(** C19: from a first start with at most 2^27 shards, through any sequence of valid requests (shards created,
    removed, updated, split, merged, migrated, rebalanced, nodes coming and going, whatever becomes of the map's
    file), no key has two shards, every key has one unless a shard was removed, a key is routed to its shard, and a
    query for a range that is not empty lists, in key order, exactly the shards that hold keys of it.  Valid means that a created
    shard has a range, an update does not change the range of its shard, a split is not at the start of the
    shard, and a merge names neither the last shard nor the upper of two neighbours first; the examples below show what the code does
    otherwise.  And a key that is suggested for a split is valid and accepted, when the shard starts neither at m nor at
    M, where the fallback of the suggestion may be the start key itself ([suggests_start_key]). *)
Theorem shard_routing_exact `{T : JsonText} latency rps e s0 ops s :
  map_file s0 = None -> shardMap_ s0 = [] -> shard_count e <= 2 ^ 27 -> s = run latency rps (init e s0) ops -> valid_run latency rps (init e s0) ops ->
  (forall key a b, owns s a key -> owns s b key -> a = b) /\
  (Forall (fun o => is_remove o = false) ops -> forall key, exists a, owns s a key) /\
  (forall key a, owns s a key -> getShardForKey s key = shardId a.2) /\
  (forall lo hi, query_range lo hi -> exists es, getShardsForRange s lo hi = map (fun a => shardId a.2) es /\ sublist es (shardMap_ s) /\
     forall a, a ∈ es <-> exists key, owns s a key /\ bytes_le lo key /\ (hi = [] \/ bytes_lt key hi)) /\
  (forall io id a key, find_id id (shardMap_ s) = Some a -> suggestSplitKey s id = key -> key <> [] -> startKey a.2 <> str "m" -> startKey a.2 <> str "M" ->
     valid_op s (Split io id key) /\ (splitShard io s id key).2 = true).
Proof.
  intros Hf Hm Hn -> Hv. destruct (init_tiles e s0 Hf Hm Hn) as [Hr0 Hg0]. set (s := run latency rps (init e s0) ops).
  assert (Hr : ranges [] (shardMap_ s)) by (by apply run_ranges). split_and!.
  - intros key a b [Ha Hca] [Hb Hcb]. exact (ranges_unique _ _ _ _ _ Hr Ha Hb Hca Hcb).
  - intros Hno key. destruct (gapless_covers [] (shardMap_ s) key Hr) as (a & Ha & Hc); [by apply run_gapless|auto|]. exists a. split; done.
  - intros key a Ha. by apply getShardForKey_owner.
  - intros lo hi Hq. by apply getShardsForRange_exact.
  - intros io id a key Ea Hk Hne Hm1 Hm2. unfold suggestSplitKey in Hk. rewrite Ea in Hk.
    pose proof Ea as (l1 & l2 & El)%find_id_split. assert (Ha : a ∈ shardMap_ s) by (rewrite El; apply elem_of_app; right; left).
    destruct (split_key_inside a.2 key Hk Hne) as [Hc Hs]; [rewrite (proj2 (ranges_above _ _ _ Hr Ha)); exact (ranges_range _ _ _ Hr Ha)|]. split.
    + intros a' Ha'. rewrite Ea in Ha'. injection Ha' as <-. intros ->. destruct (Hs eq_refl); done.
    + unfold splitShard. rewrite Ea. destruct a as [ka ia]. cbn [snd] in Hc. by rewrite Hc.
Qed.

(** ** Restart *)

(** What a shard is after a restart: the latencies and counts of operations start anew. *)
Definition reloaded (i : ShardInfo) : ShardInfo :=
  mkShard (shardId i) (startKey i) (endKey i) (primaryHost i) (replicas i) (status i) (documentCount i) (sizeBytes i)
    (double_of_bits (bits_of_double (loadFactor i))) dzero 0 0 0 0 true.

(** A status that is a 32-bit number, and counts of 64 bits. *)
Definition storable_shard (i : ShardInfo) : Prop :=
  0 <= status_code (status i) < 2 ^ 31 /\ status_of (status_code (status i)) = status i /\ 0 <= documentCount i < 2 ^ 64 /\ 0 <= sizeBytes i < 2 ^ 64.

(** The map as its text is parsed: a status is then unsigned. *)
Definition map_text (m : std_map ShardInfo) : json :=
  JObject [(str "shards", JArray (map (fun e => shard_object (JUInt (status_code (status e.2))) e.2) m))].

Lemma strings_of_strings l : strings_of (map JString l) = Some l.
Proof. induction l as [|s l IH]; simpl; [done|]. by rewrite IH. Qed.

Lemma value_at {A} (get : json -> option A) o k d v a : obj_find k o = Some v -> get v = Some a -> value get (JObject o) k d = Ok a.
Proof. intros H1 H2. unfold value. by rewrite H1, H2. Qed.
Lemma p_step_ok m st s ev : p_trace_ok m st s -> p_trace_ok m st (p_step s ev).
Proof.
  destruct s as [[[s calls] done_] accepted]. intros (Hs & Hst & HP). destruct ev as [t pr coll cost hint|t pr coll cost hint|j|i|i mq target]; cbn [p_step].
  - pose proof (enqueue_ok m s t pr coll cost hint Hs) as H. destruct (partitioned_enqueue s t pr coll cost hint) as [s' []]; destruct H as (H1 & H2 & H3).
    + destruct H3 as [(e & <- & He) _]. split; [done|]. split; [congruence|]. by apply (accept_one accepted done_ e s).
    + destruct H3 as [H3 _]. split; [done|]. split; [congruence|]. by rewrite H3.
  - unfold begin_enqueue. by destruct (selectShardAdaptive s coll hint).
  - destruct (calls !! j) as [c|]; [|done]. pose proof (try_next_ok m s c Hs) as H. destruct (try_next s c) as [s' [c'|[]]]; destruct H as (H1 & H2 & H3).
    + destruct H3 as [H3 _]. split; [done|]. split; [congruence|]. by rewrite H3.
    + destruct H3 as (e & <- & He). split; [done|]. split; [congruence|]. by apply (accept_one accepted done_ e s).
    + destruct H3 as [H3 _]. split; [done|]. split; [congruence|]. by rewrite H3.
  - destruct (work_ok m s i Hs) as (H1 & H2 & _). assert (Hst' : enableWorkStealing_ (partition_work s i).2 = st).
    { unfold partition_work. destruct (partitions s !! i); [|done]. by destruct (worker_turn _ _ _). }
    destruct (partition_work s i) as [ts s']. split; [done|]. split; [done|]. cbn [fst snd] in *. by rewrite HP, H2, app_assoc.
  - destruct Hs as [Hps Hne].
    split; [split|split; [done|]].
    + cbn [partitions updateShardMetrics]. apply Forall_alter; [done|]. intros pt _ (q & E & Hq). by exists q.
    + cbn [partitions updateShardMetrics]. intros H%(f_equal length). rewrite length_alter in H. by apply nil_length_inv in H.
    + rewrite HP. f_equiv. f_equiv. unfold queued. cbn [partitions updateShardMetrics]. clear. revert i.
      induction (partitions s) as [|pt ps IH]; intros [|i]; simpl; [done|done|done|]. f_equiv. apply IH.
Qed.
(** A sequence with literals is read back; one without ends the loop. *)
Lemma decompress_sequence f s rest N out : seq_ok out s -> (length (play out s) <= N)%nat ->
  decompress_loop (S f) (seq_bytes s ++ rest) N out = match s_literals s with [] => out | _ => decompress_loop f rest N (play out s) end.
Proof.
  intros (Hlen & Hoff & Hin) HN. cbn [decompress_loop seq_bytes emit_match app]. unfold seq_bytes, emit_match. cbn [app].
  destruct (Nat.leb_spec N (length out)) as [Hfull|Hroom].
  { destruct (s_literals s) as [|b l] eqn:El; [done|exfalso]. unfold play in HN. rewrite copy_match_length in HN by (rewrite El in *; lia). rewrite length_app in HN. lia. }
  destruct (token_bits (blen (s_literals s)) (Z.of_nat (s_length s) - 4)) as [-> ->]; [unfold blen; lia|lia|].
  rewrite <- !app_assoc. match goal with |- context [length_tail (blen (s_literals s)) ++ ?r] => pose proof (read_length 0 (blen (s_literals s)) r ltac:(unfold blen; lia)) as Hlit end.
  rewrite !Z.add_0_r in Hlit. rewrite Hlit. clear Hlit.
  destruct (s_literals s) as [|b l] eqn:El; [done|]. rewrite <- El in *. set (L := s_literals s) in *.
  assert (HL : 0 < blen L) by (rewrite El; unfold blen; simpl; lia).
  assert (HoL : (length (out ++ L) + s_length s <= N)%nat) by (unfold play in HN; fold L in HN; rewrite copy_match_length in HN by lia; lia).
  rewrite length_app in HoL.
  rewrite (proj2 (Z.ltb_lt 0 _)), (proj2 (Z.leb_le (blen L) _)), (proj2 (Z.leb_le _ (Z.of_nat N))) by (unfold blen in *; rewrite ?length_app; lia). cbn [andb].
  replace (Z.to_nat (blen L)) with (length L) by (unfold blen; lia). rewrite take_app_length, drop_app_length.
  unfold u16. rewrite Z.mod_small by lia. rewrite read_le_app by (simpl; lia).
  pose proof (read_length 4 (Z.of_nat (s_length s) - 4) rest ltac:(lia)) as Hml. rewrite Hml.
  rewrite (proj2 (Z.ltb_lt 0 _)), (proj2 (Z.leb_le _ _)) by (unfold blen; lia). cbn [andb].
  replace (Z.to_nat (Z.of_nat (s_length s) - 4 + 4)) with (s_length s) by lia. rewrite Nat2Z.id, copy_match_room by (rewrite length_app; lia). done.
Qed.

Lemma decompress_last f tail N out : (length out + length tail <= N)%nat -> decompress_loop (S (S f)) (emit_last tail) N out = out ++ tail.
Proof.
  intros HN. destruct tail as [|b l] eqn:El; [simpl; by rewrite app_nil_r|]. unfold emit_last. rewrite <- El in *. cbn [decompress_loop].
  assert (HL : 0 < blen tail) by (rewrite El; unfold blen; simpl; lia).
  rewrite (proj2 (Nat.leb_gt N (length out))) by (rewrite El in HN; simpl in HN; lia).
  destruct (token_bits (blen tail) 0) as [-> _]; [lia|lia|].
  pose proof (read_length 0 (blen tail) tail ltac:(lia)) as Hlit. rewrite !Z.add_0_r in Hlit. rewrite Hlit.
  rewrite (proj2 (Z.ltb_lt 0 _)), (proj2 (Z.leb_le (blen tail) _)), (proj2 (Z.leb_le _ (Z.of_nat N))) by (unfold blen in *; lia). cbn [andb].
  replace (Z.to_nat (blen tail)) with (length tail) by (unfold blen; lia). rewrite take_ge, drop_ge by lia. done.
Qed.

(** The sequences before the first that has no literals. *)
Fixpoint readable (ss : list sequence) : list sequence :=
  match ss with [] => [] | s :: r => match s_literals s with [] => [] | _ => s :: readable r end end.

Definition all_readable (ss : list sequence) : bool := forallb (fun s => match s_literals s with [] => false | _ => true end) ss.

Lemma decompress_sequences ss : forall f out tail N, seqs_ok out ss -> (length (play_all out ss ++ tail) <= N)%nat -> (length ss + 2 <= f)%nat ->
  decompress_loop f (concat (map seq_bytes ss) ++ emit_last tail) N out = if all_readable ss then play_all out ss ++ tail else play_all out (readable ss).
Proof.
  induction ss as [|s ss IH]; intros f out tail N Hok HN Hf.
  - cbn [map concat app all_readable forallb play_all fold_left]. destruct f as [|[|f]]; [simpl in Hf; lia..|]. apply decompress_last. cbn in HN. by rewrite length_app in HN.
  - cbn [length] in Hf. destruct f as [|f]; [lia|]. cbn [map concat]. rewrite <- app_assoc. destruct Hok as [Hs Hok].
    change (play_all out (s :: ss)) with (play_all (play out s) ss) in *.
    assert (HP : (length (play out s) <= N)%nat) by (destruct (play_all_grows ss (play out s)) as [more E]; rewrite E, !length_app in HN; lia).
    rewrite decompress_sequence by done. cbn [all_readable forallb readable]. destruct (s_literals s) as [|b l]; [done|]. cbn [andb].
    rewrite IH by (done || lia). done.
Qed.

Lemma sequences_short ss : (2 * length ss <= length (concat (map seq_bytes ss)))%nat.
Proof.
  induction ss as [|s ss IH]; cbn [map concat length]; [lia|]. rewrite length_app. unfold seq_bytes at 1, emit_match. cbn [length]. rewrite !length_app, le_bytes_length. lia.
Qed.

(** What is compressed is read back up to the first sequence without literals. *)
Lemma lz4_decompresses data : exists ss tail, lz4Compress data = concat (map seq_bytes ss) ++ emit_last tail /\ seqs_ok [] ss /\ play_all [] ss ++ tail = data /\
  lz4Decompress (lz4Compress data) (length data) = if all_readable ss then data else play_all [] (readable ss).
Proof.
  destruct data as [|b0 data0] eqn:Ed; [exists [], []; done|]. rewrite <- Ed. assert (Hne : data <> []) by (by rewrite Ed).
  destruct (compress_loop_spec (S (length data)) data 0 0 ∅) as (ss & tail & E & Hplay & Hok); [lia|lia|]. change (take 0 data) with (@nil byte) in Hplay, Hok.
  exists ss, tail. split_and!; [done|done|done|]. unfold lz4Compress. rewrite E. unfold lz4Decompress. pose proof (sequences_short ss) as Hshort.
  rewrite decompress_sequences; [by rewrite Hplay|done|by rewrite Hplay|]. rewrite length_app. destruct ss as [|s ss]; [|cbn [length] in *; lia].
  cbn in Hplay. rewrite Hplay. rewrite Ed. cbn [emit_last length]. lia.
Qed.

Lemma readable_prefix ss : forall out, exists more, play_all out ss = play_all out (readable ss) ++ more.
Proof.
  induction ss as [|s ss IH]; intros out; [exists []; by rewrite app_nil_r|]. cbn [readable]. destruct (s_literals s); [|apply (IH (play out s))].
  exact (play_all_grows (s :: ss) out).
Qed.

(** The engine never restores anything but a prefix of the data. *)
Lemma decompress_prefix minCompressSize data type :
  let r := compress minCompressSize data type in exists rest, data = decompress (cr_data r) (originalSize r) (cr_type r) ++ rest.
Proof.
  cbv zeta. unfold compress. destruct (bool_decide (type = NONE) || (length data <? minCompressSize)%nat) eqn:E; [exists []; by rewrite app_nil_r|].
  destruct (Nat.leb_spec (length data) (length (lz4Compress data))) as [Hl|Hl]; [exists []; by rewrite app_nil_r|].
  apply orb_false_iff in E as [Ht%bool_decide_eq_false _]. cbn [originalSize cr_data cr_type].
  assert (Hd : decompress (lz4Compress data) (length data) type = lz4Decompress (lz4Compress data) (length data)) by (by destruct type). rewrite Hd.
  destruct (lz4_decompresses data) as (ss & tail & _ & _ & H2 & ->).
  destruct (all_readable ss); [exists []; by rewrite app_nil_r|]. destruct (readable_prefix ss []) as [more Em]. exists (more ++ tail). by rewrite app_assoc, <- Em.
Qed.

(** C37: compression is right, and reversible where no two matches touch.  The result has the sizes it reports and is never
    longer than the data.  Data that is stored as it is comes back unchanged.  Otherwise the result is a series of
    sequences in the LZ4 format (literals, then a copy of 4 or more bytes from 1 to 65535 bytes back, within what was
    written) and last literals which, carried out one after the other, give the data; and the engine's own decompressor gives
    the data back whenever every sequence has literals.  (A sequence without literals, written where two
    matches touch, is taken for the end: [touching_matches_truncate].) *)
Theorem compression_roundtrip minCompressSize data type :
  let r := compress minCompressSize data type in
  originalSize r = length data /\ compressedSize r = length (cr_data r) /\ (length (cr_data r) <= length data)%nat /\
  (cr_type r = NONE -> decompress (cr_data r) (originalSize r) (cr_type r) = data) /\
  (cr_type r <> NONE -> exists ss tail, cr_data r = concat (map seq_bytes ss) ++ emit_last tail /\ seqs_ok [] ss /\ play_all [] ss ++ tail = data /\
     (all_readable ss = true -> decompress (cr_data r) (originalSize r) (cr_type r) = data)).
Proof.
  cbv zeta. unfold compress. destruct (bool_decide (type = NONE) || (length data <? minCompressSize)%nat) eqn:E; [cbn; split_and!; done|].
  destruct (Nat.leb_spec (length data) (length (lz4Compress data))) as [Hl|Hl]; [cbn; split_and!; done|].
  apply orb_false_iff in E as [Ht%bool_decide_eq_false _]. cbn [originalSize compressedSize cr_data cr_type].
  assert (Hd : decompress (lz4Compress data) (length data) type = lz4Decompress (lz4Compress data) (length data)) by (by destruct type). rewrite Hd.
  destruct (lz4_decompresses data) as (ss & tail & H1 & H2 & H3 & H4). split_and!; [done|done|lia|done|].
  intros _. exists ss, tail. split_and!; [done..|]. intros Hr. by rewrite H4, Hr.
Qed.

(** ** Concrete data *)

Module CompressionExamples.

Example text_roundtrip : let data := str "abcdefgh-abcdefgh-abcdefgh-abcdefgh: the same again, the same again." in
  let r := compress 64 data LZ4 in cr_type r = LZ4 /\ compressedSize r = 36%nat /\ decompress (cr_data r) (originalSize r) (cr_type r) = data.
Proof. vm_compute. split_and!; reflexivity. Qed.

Goal of the exercise: Reproduce, character for character, only the lines of the preceding data that start at the line with "forall a, a" and end at the line with "intros Hf Hm", both included.

Response to the task:
     forall a, a ∈ es <-> exists key, owns s a key /\ bytes_le lo key /\ (hi = [] \/ bytes_lt key hi)) /\
  (forall io id a key, find_id id (shardMap_ s) = Some a -> suggestSplitKey s id = key -> key <> [] -> startKey a.2 <> str "m" -> startKey a.2 <> str "M" ->
     valid_op s (Split io id key) /\ (splitShard io s id key).2 = true).
Proof.
  intros Hf Hm Hn -> Hv. destruct (init_tiles e s0 Hf Hm Hn) as [Hr0 Hg0]. set (s := run latency rps (init e s0) ops).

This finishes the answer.